WHAT TO WORK ON:
The required output is every line from the beginning of the entries below through the line that includes "o => select o c", copied exactly.

[Stored data]
• • •

(** The effects of one [closeDropdown] in the state [c]. *)
Definition closeEffects (c : Component) : list Effect :=
  SetShowDropdown false
  :: Emitted Close (boundValue c)
  :: (if noRefocus (props c) then [] else [NextTickFocus])
  ++ [NextTickTestFlag "common-select.closed"].

(** What the loop of [openDropdown] over the registry makes the instance [j]
    of the page [w] perform: the effects of one [closeDropdown] if its
    [isOpen] reads as true, nothing otherwise. *)
Definition closingOf (w : World) (j : nat) : list (nat * Effect) :=
  match heap w !! j with
  | Some c => if readsOpen c then (λ e, (j, e)) <$> closeEffects c else []
  | None => []
  end.

(** What the part of [openDropdown] after the loop makes [i] perform. *)
Definition openingOf (doc : Document) (c : Component) (i : nat)
  : list (nat * Effect) :=
  [(i, SetShowDropdown true);
   (i, ClickOutsideListener (getActiveElement doc c));
   (i, AnimationFrameTestFlag "common-select.opened")].

Definition neverOpens (f : Component → Component) : Prop :=
  ∀ c, isOpen (f c) = true → isOpen c = true.

(** The toggle in the words of the specification: append if absent, remove
    if present. *)
Definition toggleMembership (v : Primitive) (a : list Primitive)
  : list Primitive :=
  if bool_decide (v ∈ a) then filter (λ x, x ≠ v) a else a ++ [v].

(** The operations on the selection. *)
Inductive Operation :=
| OSelect (o : SelectOption)
| OSelectAll.

Definition operate (c : Component) (op : Operation) : Component :=
  match op with
  | OSelect o => select o c
  | OSelectAll => selectAll c
  end.

(** ** The style of the panel *)

(** A value of the style object: the number [0], [`${q}px`],
    [`${a + b}px`], [`${a - b}px`] (the sum and the difference are the
    script's, on doubles, and are not carried out here) or
    [`calc(50vh - ${q}px)`].  How a number is printed is not modelled. *)
Inductive CssValue :=
| CssZero
| Px (q : Q)
| PxSum (a b : Q)
| PxDifference (a b : Q)
| Calc50vhMinusPx (q : Q).

(** The style object, by its keys; an absent key is [None]. *)
Module Style.
Record t := {
  top : option CssValue;
  bottom : option CssValue;
  left : option CssValue;
  width : option CssValue;
  maxHeight : option CssValue;
}.
End Style.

• • •

ANSWER FOR THE TASK:
(** The effects of one [closeDropdown] in the state [c]. *)
Definition closeEffects (c : Component) : list Effect :=
  SetShowDropdown false
  :: Emitted Close (boundValue c)
  :: (if noRefocus (props c) then [] else [NextTickFocus])
  ++ [NextTickTestFlag "common-select.closed"].

(** What the loop of [openDropdown] over the registry makes the instance [j]
    of the page [w] perform: the effects of one [closeDropdown] if its
    [isOpen] reads as true, nothing otherwise. *)
Definition closingOf (w : World) (j : nat) : list (nat * Effect) :=
  match heap w !! j with
  | Some c => if readsOpen c then (λ e, (j, e)) <$> closeEffects c else []
  | None => []
  end.

(** What the part of [openDropdown] after the loop makes [i] perform. *)
Definition openingOf (doc : Document) (c : Component) (i : nat)
  : list (nat * Effect) :=
  [(i, SetShowDropdown true);
   (i, ClickOutsideListener (getActiveElement doc c));
   (i, AnimationFrameTestFlag "common-select.opened")].

Definition neverOpens (f : Component → Component) : Prop :=
  ∀ c, isOpen (f c) = true → isOpen c = true.

(** The toggle in the words of the specification: append if absent, remove
    if present. *)
Definition toggleMembership (v : Primitive) (a : list Primitive)
  : list Primitive :=
  if bool_decide (v ∈ a) then filter (λ x, x ≠ v) a else a ++ [v].

(** The operations on the selection. *)
Inductive Operation :=
| OSelect (o : SelectOption)
| OSelectAll.

Definition operate (c : Component) (op : Operation) : Component :=
  match op with
  | OSelect o => select o c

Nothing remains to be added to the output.